**Problem description**
Which lines below fall between the one containing "Definition engine (written" and the one containing "(k : option bytes)."? Repeat them exactly, counting both of those lines, and add nothing else.

**Source information**
= = = = = = =

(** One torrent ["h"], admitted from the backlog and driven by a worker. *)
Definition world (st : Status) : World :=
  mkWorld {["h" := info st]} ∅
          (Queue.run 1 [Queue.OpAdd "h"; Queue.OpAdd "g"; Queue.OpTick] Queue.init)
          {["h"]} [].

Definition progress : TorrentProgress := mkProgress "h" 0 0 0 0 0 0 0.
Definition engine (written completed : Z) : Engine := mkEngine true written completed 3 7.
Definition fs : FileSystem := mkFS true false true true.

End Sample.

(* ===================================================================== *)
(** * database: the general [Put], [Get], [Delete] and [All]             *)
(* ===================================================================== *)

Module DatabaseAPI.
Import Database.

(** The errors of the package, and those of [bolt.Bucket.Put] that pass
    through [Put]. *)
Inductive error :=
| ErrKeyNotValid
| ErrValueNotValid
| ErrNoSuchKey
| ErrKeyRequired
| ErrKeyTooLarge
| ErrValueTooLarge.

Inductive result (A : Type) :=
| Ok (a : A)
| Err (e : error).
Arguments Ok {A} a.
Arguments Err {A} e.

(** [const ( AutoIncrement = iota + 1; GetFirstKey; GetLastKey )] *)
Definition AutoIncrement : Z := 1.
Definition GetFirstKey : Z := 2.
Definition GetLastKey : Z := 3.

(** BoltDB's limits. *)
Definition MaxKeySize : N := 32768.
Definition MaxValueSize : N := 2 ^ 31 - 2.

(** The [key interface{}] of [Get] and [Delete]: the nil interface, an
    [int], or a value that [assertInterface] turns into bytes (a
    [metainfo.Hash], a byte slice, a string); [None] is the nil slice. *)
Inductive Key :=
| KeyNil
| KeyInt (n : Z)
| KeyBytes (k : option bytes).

= = = = = = =

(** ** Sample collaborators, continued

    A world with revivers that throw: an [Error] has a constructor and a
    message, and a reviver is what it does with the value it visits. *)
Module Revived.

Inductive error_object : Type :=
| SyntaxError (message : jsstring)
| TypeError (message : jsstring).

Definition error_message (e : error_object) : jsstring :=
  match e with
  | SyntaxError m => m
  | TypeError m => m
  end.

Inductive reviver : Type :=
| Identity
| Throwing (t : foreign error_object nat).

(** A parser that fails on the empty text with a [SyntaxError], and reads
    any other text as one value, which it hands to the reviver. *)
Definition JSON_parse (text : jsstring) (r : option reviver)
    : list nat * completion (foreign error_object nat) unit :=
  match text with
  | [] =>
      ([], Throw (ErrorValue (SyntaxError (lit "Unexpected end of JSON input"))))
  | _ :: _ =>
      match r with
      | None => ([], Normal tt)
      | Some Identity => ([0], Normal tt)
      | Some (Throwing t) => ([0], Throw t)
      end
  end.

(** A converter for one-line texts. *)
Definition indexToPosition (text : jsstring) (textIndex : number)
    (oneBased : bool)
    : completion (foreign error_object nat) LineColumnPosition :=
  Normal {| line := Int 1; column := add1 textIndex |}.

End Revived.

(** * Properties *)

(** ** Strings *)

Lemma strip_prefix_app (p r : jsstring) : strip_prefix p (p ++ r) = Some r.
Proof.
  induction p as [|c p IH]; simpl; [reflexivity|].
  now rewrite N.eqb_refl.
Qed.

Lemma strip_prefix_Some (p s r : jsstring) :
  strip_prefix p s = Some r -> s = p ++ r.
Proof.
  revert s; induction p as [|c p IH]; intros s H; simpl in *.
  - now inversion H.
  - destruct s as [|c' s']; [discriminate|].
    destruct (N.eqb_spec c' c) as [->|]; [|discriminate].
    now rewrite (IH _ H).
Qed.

= = = = = = =

**Solution**
Definition engine (written completed : Z) : Engine := mkEngine true written completed 3 7.
Definition fs : FileSystem := mkFS true false true true.

End Sample.

(* ===================================================================== *)
(** * database: the general [Put], [Get], [Delete] and [All]             *)
(* ===================================================================== *)

Module DatabaseAPI.
Import Database.

(** The errors of the package, and those of [bolt.Bucket.Put] that pass
    through [Put]. *)
Inductive error :=
| ErrKeyNotValid
| ErrValueNotValid
| ErrNoSuchKey
| ErrKeyRequired
| ErrKeyTooLarge
| ErrValueTooLarge.

Inductive result (A : Type) :=
| Ok (a : A)
| Err (e : error).
Arguments Ok {A} a.
Arguments Err {A} e.

(** [const ( AutoIncrement = iota + 1; GetFirstKey; GetLastKey )] *)
Definition AutoIncrement : Z := 1.
Definition GetFirstKey : Z := 2.
Definition GetLastKey : Z := 3.

(** BoltDB's limits. *)
Definition MaxKeySize : N := 32768.
Definition MaxValueSize : N := 2 ^ 31 - 2.

(** The [key interface{}] of [Get] and [Delete]: the nil interface, an
    [int], or a value that [assertInterface] turns into bytes (a
    [metainfo.Hash], a byte slice, a string); [None] is the nil slice. *)
Inductive Key :=
| KeyNil
| KeyInt (n : Z)
| KeyBytes (k : option bytes).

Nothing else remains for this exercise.